## Provided material
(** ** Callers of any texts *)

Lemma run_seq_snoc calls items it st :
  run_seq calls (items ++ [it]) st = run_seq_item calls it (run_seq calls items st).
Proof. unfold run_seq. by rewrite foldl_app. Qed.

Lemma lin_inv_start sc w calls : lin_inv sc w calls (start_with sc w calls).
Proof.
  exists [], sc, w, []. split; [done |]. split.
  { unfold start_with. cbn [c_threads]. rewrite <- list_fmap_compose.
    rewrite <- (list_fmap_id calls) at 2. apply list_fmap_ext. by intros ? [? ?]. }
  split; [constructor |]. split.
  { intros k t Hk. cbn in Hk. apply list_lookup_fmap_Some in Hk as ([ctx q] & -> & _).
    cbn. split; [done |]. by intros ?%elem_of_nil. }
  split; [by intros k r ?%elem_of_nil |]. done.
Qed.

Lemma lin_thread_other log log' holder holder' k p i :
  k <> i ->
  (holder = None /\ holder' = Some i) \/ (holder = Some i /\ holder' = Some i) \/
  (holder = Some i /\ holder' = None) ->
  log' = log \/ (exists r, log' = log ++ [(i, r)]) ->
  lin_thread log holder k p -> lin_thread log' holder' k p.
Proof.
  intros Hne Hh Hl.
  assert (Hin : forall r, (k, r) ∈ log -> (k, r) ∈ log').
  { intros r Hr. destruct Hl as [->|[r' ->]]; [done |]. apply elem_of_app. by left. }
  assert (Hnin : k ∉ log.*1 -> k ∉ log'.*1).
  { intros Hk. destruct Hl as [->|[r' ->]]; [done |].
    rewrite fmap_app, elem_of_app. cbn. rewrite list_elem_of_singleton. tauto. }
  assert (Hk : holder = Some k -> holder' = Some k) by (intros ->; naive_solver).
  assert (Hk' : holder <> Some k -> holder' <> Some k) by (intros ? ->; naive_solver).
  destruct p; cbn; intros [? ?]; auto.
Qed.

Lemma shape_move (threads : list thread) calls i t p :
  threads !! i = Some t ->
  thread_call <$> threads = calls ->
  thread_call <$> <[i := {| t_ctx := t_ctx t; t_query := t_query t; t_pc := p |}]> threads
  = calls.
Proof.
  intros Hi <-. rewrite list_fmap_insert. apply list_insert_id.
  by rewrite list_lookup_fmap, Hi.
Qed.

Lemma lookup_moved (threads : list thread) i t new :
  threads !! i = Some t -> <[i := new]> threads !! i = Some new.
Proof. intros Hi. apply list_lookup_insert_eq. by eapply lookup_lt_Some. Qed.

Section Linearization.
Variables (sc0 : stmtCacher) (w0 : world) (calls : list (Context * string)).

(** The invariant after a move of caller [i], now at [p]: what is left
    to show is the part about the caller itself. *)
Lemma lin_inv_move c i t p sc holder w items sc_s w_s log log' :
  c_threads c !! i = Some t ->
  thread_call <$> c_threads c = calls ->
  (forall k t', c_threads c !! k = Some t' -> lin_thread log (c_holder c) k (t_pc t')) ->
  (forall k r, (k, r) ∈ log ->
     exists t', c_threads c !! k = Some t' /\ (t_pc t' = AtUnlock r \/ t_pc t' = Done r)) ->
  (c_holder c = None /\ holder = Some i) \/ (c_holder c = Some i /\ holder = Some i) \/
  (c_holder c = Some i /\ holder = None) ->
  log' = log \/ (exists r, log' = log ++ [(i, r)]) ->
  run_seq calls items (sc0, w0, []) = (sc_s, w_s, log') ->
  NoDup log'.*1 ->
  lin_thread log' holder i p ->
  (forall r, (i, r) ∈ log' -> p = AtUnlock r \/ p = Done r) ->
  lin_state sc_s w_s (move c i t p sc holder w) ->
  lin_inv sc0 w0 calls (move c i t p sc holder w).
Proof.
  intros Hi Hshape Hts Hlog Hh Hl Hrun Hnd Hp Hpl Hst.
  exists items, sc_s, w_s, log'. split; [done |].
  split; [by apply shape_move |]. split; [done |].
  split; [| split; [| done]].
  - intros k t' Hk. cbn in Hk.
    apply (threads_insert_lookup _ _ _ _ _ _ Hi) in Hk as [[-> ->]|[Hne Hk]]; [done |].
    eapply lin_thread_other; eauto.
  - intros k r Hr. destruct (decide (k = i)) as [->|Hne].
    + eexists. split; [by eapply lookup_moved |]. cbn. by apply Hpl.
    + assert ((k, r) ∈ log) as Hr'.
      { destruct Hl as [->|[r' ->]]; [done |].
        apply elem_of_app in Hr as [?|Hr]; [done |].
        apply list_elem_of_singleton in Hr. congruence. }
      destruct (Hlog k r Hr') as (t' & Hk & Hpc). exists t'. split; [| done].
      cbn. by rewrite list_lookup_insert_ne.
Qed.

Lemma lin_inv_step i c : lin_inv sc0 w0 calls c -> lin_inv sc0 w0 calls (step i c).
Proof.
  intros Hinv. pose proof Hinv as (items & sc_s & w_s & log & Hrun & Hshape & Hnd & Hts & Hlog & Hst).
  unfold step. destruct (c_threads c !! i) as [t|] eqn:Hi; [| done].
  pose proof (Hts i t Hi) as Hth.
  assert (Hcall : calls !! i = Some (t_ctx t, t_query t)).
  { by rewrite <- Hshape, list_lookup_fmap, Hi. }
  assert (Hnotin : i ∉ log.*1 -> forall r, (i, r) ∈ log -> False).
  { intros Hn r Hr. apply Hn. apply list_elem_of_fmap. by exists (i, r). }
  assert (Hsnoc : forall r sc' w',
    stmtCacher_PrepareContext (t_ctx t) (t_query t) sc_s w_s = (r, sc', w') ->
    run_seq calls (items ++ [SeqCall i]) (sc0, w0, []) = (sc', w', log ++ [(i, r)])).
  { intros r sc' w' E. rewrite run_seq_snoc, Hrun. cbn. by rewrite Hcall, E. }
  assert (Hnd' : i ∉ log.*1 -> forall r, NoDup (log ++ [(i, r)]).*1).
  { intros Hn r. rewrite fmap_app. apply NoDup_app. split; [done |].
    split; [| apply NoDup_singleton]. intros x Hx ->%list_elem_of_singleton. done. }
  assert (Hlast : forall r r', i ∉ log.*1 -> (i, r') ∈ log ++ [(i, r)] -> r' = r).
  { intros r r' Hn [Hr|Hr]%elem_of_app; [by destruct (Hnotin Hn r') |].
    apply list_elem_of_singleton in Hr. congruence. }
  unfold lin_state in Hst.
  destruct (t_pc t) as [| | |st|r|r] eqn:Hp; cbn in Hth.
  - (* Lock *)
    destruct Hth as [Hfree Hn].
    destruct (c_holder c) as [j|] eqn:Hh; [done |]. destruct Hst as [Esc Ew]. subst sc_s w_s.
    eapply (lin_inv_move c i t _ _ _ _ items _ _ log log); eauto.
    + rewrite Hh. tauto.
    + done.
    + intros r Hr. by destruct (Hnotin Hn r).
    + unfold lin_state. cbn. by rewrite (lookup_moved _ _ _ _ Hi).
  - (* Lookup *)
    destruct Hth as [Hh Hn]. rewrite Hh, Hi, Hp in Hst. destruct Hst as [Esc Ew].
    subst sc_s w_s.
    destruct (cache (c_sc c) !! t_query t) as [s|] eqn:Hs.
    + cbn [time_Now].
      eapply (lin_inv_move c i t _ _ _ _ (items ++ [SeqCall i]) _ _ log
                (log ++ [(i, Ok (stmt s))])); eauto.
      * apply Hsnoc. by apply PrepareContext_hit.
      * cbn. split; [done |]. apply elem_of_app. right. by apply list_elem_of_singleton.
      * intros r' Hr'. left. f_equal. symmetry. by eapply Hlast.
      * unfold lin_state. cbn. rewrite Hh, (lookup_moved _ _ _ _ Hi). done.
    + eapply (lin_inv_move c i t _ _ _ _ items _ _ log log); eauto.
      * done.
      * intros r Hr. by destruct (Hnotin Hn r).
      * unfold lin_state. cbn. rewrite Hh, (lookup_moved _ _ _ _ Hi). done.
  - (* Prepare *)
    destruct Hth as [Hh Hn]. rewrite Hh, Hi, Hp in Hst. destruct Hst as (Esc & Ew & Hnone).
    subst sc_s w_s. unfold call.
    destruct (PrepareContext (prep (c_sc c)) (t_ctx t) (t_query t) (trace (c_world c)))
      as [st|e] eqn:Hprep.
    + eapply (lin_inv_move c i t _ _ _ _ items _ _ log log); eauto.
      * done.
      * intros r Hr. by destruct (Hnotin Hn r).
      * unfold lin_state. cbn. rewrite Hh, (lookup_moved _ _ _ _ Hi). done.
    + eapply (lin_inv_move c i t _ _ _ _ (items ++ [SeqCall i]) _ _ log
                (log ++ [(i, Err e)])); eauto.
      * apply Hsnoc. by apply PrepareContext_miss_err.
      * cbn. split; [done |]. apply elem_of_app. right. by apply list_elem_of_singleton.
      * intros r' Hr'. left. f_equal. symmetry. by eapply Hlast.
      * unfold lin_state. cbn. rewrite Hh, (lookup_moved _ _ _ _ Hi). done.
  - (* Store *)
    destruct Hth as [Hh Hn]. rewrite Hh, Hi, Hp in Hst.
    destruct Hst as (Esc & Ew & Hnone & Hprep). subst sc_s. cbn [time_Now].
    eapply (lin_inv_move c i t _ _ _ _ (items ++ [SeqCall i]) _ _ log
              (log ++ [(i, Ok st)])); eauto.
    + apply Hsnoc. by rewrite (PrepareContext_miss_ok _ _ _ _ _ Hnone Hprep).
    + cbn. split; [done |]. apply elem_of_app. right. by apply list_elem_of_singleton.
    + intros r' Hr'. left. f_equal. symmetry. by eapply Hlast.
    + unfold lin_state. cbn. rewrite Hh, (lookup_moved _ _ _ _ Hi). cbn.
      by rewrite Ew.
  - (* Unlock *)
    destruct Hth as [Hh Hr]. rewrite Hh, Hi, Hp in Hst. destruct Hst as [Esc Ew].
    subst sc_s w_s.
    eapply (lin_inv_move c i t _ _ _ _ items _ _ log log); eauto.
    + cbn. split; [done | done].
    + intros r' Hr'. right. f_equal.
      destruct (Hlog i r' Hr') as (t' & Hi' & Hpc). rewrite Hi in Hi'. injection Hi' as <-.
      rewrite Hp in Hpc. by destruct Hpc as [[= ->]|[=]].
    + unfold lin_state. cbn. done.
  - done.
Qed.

## Work item
If a line in the records contains "left", report it.

## Result of this task
  { intros r Hr. destruct Hl as [->|[r' ->]]; [done |]. apply elem_of_app. by left. }
(** The invariant after a move of caller [i], now at [p]: what is left
      * intros r' Hr'. left. f_equal. symmetry. by eapply Hlast.
      * intros r' Hr'. left. f_equal. symmetry. by eapply Hlast.
    + intros r' Hr'. left. f_equal. symmetry. by eapply Hlast.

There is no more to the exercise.